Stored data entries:

Lemma entry_pairwise_outside f a b i j :
  ~ ((i < shape0 a)%nat /\ (j < shape0 b)%nat) ->
  entry (pairwise f a b) i j = NaN.
Proof.
  unfold entry, pairwise, shape0. cbn [rows]. intros H.
  destruct (Nat.lt_ge_cases i (length (rows a))) as [Hi|Hi].
  - rewrite (nth_indep _ [] (map (fun v => f [] v) (rows b)))
      by (rewrite length_map; exact Hi).
    rewrite (map_nth (fun u => map (fun v => f u v) (rows b))).
    apply nth_overflow. rewrite length_map. lia.
  - rewrite (nth_overflow (map _ (rows a))) by (rewrite length_map; exact Hi).
    now destruct j.
Qed.

Lemma entry_pairwise_sym f a i j :
  (forall u v, f u v = f v u) ->
  entry (pairwise f a a) i j = entry (pairwise f a a) j i.
Proof.
  intros Hf.
  destruct (Nat.lt_ge_cases i (shape0 a)) as [Hi|Hi];
    destruct (Nat.lt_ge_cases j (shape0 a)) as [Hj|Hj].
  - rewrite !entry_pairwise by assumption. apply Hf.
  - rewrite !entry_pairwise_outside by lia. reflexivity.
  - rewrite !entry_pairwise_outside by lia. reflexivity.
  - rewrite !entry_pairwise_outside by lia. reflexivity.
Qed.

Lemma map2_comm {A B} (f : A -> A -> B) u v :
  (forall x y, f x y = f y x) -> map2 f u v = map2 f v u.
Proof.
  intros Hf. revert v. induction u as [|x u IH]; intros [|y v]; try reflexivity.
  rewrite !map2_cons. now rewrite Hf, IH.
Qed.

Lemma dot_comm u v : dot u v = dot v u.
Proof. unfold dot. f_equal. apply map2_comm. apply xmul_comm. Qed.

Lemma abs_differences_sym u v :
  map xabs (map2 xsub u v) = map xabs (map2 xsub v u).
Proof.
  revert v. induction u as [|x u IH]; intros [|y v]; try reflexivity.
  rewrite !map2_cons. cbn [map]. now rewrite xabs_xsub_sym, IH.
Qed.

Lemma l2sq_entry_sym u v : l2sq_entry u v = l2sq_entry v u.
Proof.
  unfold l2sq_entry.
  now rewrite (xadd_comm (sum_squares u)), (dot_comm u v).
Qed.

Lemma l1_entry_sym u v : l1_entry u v = l1_entry v u.
Proof. unfold l1_entry. now rewrite abs_differences_sym. Qed.

Lemma linf_entry_sym u v : linf_entry u v = linf_entry v u.
Proof. unfold linf_entry. now rewrite abs_differences_sym. Qed.

End Entrywise.

Section Characterisation.
Import TF ABC.

Lemma pairwise_l2_distance_entrywise a b :
  pairwise_l2_distance a b = pairwise l2sq_entry a b.
Proof.
  unfold pairwise_l2_distance, maximum, matmul_transpose_b.
  cbn [rows]. rewrite map2_map_same.
  rewrite <- (tmap_pairwise (fun x => xmax x (Fin 0))
                (fun u v => xsub (xadd (sum_squares u) (sum_squares v))
                                 (xmul (Fin 2) (dot u v)))).
  unfold pairwise. do 2 f_equal. apply map_ext. intros u.
  now rewrite map2_map_same.
Qed.

Lemma abs_differences_entrywise a b :
  abs_differences a b
  = map (fun u => map (fun v => map xabs (map2 xsub u v)) (rows b)) (rows a).
Proof.
  unfold abs_differences, shape0. rewrite map_map. apply map_ext. intros u.
  apply map2_repeat_l.
Qed.

Lemma pairwise_l1_distance_entrywise a b :
  pairwise_l1_distance a b = pairwise l1_entry a b.
Proof.
  unfold pairwise_l1_distance, pairwise. rewrite abs_differences_entrywise.
  f_equal. rewrite map_map. apply map_ext. intros u. now rewrite map_map.
Qed.

Lemma pairwise_linf_distance_entrywise a b :
  pairwise_linf_distance a b = pairwise linf_entry a b.
Proof.
  unfold pairwise_linf_distance, pairwise. rewrite abs_differences_entrywise.
  f_equal. rewrite map_map. apply map_ext. intros u. now rewrite map_map.
Qed.

Lemma cosine_entrywise a b :
  matmul_transpose_b (linalg_normalize a) (linalg_normalize b)
  = pairwise cosine_entry a b.
Proof.
  unfold matmul_transpose_b, linalg_normalize, pairwise, shape0. cbn [rows].
  rewrite length_map. f_equal. rewrite map_map. apply map_ext. intros u.
  now rewrite map_map.
Qed.

Lemma get_scaled_similarity_eps_free g a b s t eps :
  In s eps_free_metrics ->
  get_scaled_similarity g a b s t = Ok (pairwise (similarity_entry eps s t) a b).
Proof.
  intros Hs. unfold eps_free_metrics in Hs. simpl in Hs.
  unfold get_scaled_similarity, similarity_entry, tdiv, scale.
  destruct Hs as [<- | [<- | [<- | [<- | []]]]]; cbn [bind String.eqb Ascii.eqb Bool.eqb].
  - now rewrite pairwise_l2_distance_entrywise, !tmap_pairwise.
  - now rewrite pairwise_l1_distance_entrywise, !tmap_pairwise.
  - now rewrite pairwise_linf_distance_entrywise, !tmap_pairwise.
  - now rewrite cosine_entrywise, !tmap_pairwise.
Qed.

Lemma get_scaled_similarity_l2_bound g a b t eps :
  g_eps g = Some eps ->
  get_scaled_similarity g a b "l2" t = Ok (pairwise (similarity_entry eps "l2" t) a b).
Proof.
  intros Hg.
  unfold get_scaled_similarity, similarity_entry, tdiv, scale, tsqrt, tadd, lookup_eps.
  rewrite Hg. cbn [bind String.eqb Ascii.eqb Bool.eqb].
  now rewrite pairwise_l2_distance_entrywise, !tmap_pairwise.
Qed.

Lemma get_scaled_similarity_l2_unbound g a b t :
  g_eps g = None ->
  get_scaled_similarity g a b "l2" t = Raise (NameError "eps").
Proof.
  intros Hg. unfold get_scaled_similarity, lookup_eps. rewrite Hg. reflexivity.
Qed.

Lemma get_scaled_similarity_spec g a b s t :
  get_scaled_similarity g a b s t
  = (f <- entry_function g s t ;; Ok (pairwise f a b)).
Proof.
  unfold entry_function.
  destruct (s =? "l2sq")%string eqn:E1.
  { apply String.eqb_eq in E1. subst s.
    apply (get_scaled_similarity_eps_free g a b "l2sq" t NaN). simpl. tauto. }
  destruct (s =? "l2")%string eqn:E2.
  { apply String.eqb_eq in E2. subst s. unfold lookup_eps.
    destruct (g_eps g) as [e|] eqn:Hg.
    - now apply get_scaled_similarity_l2_bound.
    - now apply get_scaled_similarity_l2_unbound. }
  destruct (s =? "l1")%string eqn:E3.
  { apply String.eqb_eq in E3. subst s.
    apply (get_scaled_similarity_eps_free g a b "l1" t NaN). simpl. tauto. }
  destruct (s =? "linf")%string eqn:E4.
  { apply String.eqb_eq in E4. subst s.
    apply (get_scaled_similarity_eps_free g a b "linf" t NaN). simpl. tauto. }
  destruct (s =? "cosine")%string eqn:E5.
  { apply String.eqb_eq in E5. subst s.
    apply (get_scaled_similarity_eps_free g a b "cosine" t NaN). simpl. tauto. }
  unfold get_scaled_similarity. now rewrite E1, E2, E3, E4, E5.
Qed.

Lemma align_through_soft_assignment g a b s t :
  align_pair_of_sequences g a b s t
  = (p <- softmaxed_sim_12 g a b s t ;; loss_of_soft_assignment g a b s t p).
Proof.
  unfold align_pair_of_sequences, softmaxed_sim_12, loss_of_soft_assignment.
  now destruct (get_scaled_similarity g a b s t).
Qed.

Lemma get_scaled_similarity_shape g a b s t M :
  get_scaled_similarity g a b s t = Ok M -> has_shape M (shape0 a) (shape0 b).
Proof.
  rewrite get_scaled_similarity_spec.
  destruct (entry_function g s t) as [f|e]; simpl; [|discriminate].
  intros [= <-]. apply pairwise_shape.
Qed.

End Characterisation.

(** ** Finite inputs: the computation on reals *)

Section Finite.
Import TF ABC.

Lemma reduce_sum_Fin l : reduce_sum (map Fin l) = Fin (Rsum l).
Proof.
  induction l as [|x l IH]; [reflexivity|].
  unfold reduce_sum in *. simpl. now rewrite IH.
Qed.

Lemma map_Fin (f : xreal -> xreal) (fr : R -> R) l :
  (forall x, f (Fin x) = Fin (fr x)) ->
  map f (map Fin l) = map Fin (map fr l).
Proof. intros H. rewrite !map_map. apply map_ext. intros x. apply H. Qed.

Lemma map2_Fin (f : xreal -> xreal -> xreal) (fr : R -> R -> R) u v :
  (forall x y, f (Fin x) (Fin y) = Fin (fr x y)) ->
  map2 f (map Fin u) (map Fin v) = map Fin (map2 fr u v).
Proof.
  intros H. revert v. induction u as [|x u IH]; intros [|y v]; try reflexivity.
  simpl. rewrite !map2_cons. simpl. now rewrite H, IH.
Qed.

Lemma sum_squares_Fin u : sum_squares (map Fin u) = Fin (Rsum_squares u).
Proof.
  unfold sum_squares, Rsum_squares.
  rewrite (map_Fin square (fun x => x * x)) by reflexivity.
  apply reduce_sum_Fin.
Qed.

Lemma dot_Fin u v : dot (map Fin u) (map Fin v) = Fin (Rdot u v).
Proof.
  unfold dot, Rdot. rewrite (map2_Fin xmul Rmult) by reflexivity.
  apply reduce_sum_Fin.
Qed.

Lemma Rsum_nonneg l : Forall (fun x => 0 <= x) l -> 0 <= Rsum l.
Proof.
  induction 1 as [|x l Hx _ IH]; simpl; [lra|].
  unfold Rsum in *. simpl. lra.
Qed.

Lemma Rsum_squares_nonneg u : 0 <= Rsum_squares u.
Proof.
  apply Rsum_nonneg. apply Forall_forall. intros y Hy.
  apply in_map_iff in Hy. destruct Hy as (x & <- & _). nra.
Qed.

Lemma l2sq_entry_Fin u v :
  l2sq_entry (map Fin u) (map Fin v)
  = Fin (Rmax (Rsum_squares u + Rsum_squares v + - (2 * Rdot u v)) 0).
Proof. unfold l2sq_entry. now rewrite !sum_squares_Fin, dot_Fin. Qed.

Lemma abs_sub_Fin u v :
  map xabs (map2 xsub (map Fin u) (map Fin v))
  = map Fin (map Rabs (map2 (fun x y => x + - y) u v)).
Proof.
  rewrite (map2_Fin xsub (fun x y => x + - y)) by reflexivity.
  now rewrite (map_Fin xabs Rabs) by reflexivity.
Qed.

Lemma l1_entry_Fin u v :
  l1_entry (map Fin u) (map Fin v)
  = Fin (Rsum (map Rabs (map2 (fun x y => x + - y) u v))).
Proof. unfold l1_entry. now rewrite abs_sub_Fin, reduce_sum_Fin. Qed.

Lemma reduce_max_Fin x l : exists y, reduce_max (map Fin (x :: l)) = Fin y.
Proof.
  revert x. induction l as [|z l IH]; intros x.
  - exists x. reflexivity.
  - destruct (IH z) as (y & Hy). exists (Rmax x y).
    change (reduce_max (map Fin (x :: z :: l)))
      with (xmax (Fin x) (reduce_max (map Fin (z :: l)))).
    now rewrite Hy.
Qed.

Lemma linf_entry_Fin u v :
  u <> [] -> v <> [] -> exists y, linf_entry (map Fin u) (map Fin v) = Fin y.
Proof.
  intros Hu Hv. unfold linf_entry. rewrite abs_sub_Fin.
  destruct u as [|x u]; [congruence|]. destruct v as [|y v]; [congruence|].
  rewrite map2_cons. cbn [map]. apply reduce_max_Fin.
Qed.

Lemma l2_norm_Fin u : l2_norm (map Fin u) = Fin (sqrt (Rsum_squares u)).
Proof.
  unfold l2_norm. fold (sum_squares (map Fin u)). rewrite sum_squares_Fin.
  simpl. destruct (Rlt_dec (Rsum_squares u) 0) as [H|_]; [|reflexivity].
  pose proof (Rsum_squares_nonneg u). lra.
Qed.

Lemma sqrt_Rsum_squares_neq_0 u : Rsum_squares u <> 0 -> sqrt (Rsum_squares u) <> 0.
Proof.
  intros H Hs. apply H. apply sqrt_eq_0; [apply Rsum_squares_nonneg | exact Hs].
Qed.

Lemma normalize_row_Fin u :
  Rsum_squares u <> 0 ->
  normalize_row (map Fin u) = map Fin (map (fun x => x / sqrt (Rsum_squares u)) u).
Proof.
  intros H. unfold normalize_row. rewrite l2_norm_Fin.
  apply map_Fin. intros x. simpl.
  destruct (Req_dec_T (sqrt (Rsum_squares u)) 0) as [E|_]; [|reflexivity].
  now apply sqrt_Rsum_squares_neq_0 in E.
Qed.

Lemma cosine_entry_Fin u v :
  Rsum_squares u <> 0 -> Rsum_squares v <> 0 ->
  cosine_entry (map Fin u) (map Fin v)
  = Fin (Rdot (map (fun x => x / sqrt (Rsum_squares u)) u)
              (map (fun x => x / sqrt (Rsum_squares v)) v)).
Proof.
  intros Hu Hv. unfold cosine_entry.
  rewrite !normalize_row_Fin by assumption. apply dot_Fin.
Qed.

Lemma nth_of_reals d m i :
  nth i (rows (of_reals d m)) [] = map Fin (nth i m []).
Proof. unfold of_reals. cbn [rows]. apply (map_nth (map Fin) m []). Qed.

Lemma shape0_of_reals d m : shape0 (of_reals d m) = length m.
Proof. unfold shape0, of_reals. cbn [rows]. apply length_map. Qed.

End Finite.

Section Refinement.
Import TF ABC.

Lemma map_const_seq {A} (c : A) a d : map (fun _ => c) (seq a d) = repeat c d.
Proof.
  revert a. induction d as [|d IH]; intros a; [reflexivity|].
  simpl. now rewrite IH.
Qed.

Lemma list_as_map_nth {A} (l : list A) (dflt : A) :
  l = map (fun i => nth i l dflt) (seq 0 (length l)).
Proof.
  induction l as [|x l IH]; [reflexivity|].
  cbn [length seq map nth]. f_equal.
  rewrite <- seq_shift, map_map. exact IH.
Qed.

Lemma map2_seq_nth {A B} (f : nat -> A -> B) (l : list A) (dflt : A) :
  map2 f (seq 0 (length l)) l
  = map (fun i => f i (nth i l dflt)) (seq 0 (length l)).
Proof.
  rewrite (list_as_map_nth l dflt) at 2.
  rewrite <- (map_id (seq 0 (length l))) at 1.
  now rewrite map2_map_same.
Qed.

Lemma reduce_mean_crossentropy m logits :
  shape0 logits = m ->
  reduce_mean (sparse_categorical_crossentropy (range m) logits)
  = Reference.mean_over m
      (fun i => Reference.cross_entropy (nth i (rows logits) []) i).
Proof.
  unfold shape0. intros <-.
  unfold reduce_mean, sparse_categorical_crossentropy, range, Reference.mean_over.
  rewrite (map2_seq_nth _ (rows logits) []).
  now rewrite length_map, length_seq.
Qed.

End Refinement.

(** ** Softmax and cross-entropy of finite logits *)

Section FiniteSoftmax.
Import TF ABC.

Lemma Rsum_exp_pos l : l <> [] -> 0 < Rsum (map exp l).
Proof.
  intros Hl. destruct l as [|x l]; [congruence|].
  unfold Rsum. cbn [map fold_right].
  assert (H : 0 <= fold_right Rplus 0 (map exp l)).
  { apply Rsum_nonneg. apply Forall_forall. intros y Hy.
    apply in_map_iff in Hy. destruct Hy as (z & <- & _).
    left. apply exp_pos. }
  pose proof (exp_pos x). lra.
Qed.

Lemma Rsum_map_div {A} (f : A -> R) c l :
  Rsum (map (fun x => f x / c) l) = Rsum (map f l) / c.
Proof.
  unfold Rsum. induction l as [|x l IH]; simpl.
  - unfold Rdiv. now rewrite Rmult_0_l.
  - rewrite IH. unfold Rdiv. ring.
Qed.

* Task description *
Reproduce the lines above, beginning at the line with "Lemma abs_differences_sym u" and stopping after the line with "Lemma cosine_entrywise a", exactly as they are.

* Exercise answer *
Lemma abs_differences_sym u v :
  map xabs (map2 xsub u v) = map xabs (map2 xsub v u).
Proof.
  revert v. induction u as [|x u IH]; intros [|y v]; try reflexivity.
  rewrite !map2_cons. cbn [map]. now rewrite xabs_xsub_sym, IH.
Qed.

Lemma l2sq_entry_sym u v : l2sq_entry u v = l2sq_entry v u.
Proof.
  unfold l2sq_entry.
  now rewrite (xadd_comm (sum_squares u)), (dot_comm u v).
Qed.

Lemma l1_entry_sym u v : l1_entry u v = l1_entry v u.
Proof. unfold l1_entry. now rewrite abs_differences_sym. Qed.

Lemma linf_entry_sym u v : linf_entry u v = linf_entry v u.
Proof. unfold linf_entry. now rewrite abs_differences_sym. Qed.

End Entrywise.

Section Characterisation.
Import TF ABC.

Lemma pairwise_l2_distance_entrywise a b :
  pairwise_l2_distance a b = pairwise l2sq_entry a b.
Proof.
  unfold pairwise_l2_distance, maximum, matmul_transpose_b.
  cbn [rows]. rewrite map2_map_same.
  rewrite <- (tmap_pairwise (fun x => xmax x (Fin 0))
                (fun u v => xsub (xadd (sum_squares u) (sum_squares v))
                                 (xmul (Fin 2) (dot u v)))).
  unfold pairwise. do 2 f_equal. apply map_ext. intros u.
  now rewrite map2_map_same.
Qed.

Lemma abs_differences_entrywise a b :
  abs_differences a b
  = map (fun u => map (fun v => map xabs (map2 xsub u v)) (rows b)) (rows a).
Proof.
  unfold abs_differences, shape0. rewrite map_map. apply map_ext. intros u.
  apply map2_repeat_l.
Qed.

Lemma pairwise_l1_distance_entrywise a b :
  pairwise_l1_distance a b = pairwise l1_entry a b.
Proof.
  unfold pairwise_l1_distance, pairwise. rewrite abs_differences_entrywise.
  f_equal. rewrite map_map. apply map_ext. intros u. now rewrite map_map.
Qed.

Lemma pairwise_linf_distance_entrywise a b :
  pairwise_linf_distance a b = pairwise linf_entry a b.
Proof.
  unfold pairwise_linf_distance, pairwise. rewrite abs_differences_entrywise.
  f_equal. rewrite map_map. apply map_ext. intros u. now rewrite map_map.
Qed.

Lemma cosine_entrywise a b :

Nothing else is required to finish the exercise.